Agent Braley argues that he is entitled to summary judgment on qualified immunity grounds. ECF No. 114. He is entitled to qualified immunity unless his use of deadly force violated clearly established Fourth Amendment law. Thomson, 584 F.3d at 1313.

1. Constitutional Violation

The Court must first determine whether plaintiff’s version of the facts demonstrates that Agent Braley violated Agent Davies’ constitutional right. I find that it does.

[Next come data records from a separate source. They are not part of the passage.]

(** ** Project Builder: what the system calls leave alone *)




























(** ** Project Builder: a root that cannot be made *)

(** Path resolution fails with [ENOENT] or [ENOTDIR] only. *)
Lemma resolve_errors t : ∀ comps cur n e,
  resolve t cur n comps = inl e → e = ENOENT ∨ e = ENOTDIR.
Proof.
  induction comps as [|c comps IH]; intros cur n e H; cbn [resolve] in H; [discriminate|].
  destruct n; [|injection H as <-; by right].
  destruct (t !! (cur ++ [c])); [by eapply IH | injection H as <-; by left].
Qed.

Lemma stat_errors t k e : stat t k = inl e → e = ENOENT ∨ e = ENOTDIR.
Proof. apply resolve_errors. Qed.

Lemma stat_below_error t k s e : stat t k = inl e → stat t (k ++ s) = inl e.
Proof. intros H. unfold stat in *. by rewrite resolve_app, H. Qed.

(** [mkdir(parents=True)] below something that is not a directory. *)
Lemma mkdir_parents_enotdir a P x exist_ok w :
  stat (fs w) (anchor a (cwd w) ++ P) = inl ENOTDIR →
  mkdir (mkPath a (P ++ [x])) true exist_ok w = Raise (OSError ENOTDIR) w.
Proof.
  intros Hs. unfold mkdir. cbn [absolute parts]. rewrite mkdir_parents_snoc.
  unfold try_except.
  rewrite (os_mkdir_unfold _ w (anchor a (cwd w) ++ P) x)
    by (rewrite path_key_anchor; by rewrite app_assoc).
  rewrite Hs. unfold mkdir_exists. rewrite bind_run.
  unfold is_dir, try_except. rewrite bind_run. unfold os_stat.
  rewrite path_key_anchor, app_assoc, (stat_below_error _ _ _ _ Hs).
  cbn. by destruct exist_ok.
Qed.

Plaintiff claims that Agent Braley’s use of deadly force constituted excessive force in violation of Agent Davies’ Fourth Amendment right to be secure in his person against unreasonable seizures.[1] U.S. Const. amend. IV; ECF No. 43 at ¶ 286. The Supreme Court has held that “all claims that law enforcement officers have used excessive force-deadly or not-in the course of an arrest, investigatory stop, or other ‘seizure’ of a free citizen should be analyzed under the Fourth Amendment and its ‘reasonableness’ standard.” Graham v. Connor, 490 U.S. 386, 395 (1989) (emphasis in original). When evaluating excessive force claims, “the question is whether the officers' actions are ‘objectively reasonable’ in light of the facts and circumstances confronting them, without regard to their underlying intent or motivation.” Id. at 397. Courts assess “objective reasonableness” based on “whether the totality of the circumstances justified the use of force, ” and must “pay careful attention to the facts and circumstances of the particular case.” Estate of Larsen ex rel. Sturdivan v. Murr, 511 F.3d 1255, 1260 (10th Cir. 2008) (quoting Sevier v. City of Lawrence, 60 F.3d 695, 699 (10th Cir. 1995)) (internal quotation marks omitted). The “reasonableness” of the use of force “must be judged from the perspective of a reasonable officer on the scene, rather than with the 20/20 vision of hindsight.” Graham, 490 U.S. at 396. Further, “the reasonableness of an officer’s actions must be assessed in light of the officer’s training.”[2] Weigel v. Broad, 544 F.3d 1143, 1155 (10th Cir. 2008).

Deadly force is justified under the Fourth Amendment “if a reasonable officer in Defendants' position would have had probable cause to believe that there was a threat of serious physical harm to themselves or to others.” Sevier, 60 F.3d at 699 (citing Graham, 490 U.S. at 396 and Tennessee v. Garner, 471 U.S. 1, 11 (1985)). In discerning whether probable cause exists courts consider a non-exclusive list of factors: “(1) whether the officers ordered the suspect to drop his weapon, and the suspect's compliance with police commands; (2) whether any hostile motions were made with the weapon towards the officers; (3) the distance separating the officers and the suspect; and (4) the manifest intentions of the suspect.” Estate of Larsen, 511 F.3d at 1260.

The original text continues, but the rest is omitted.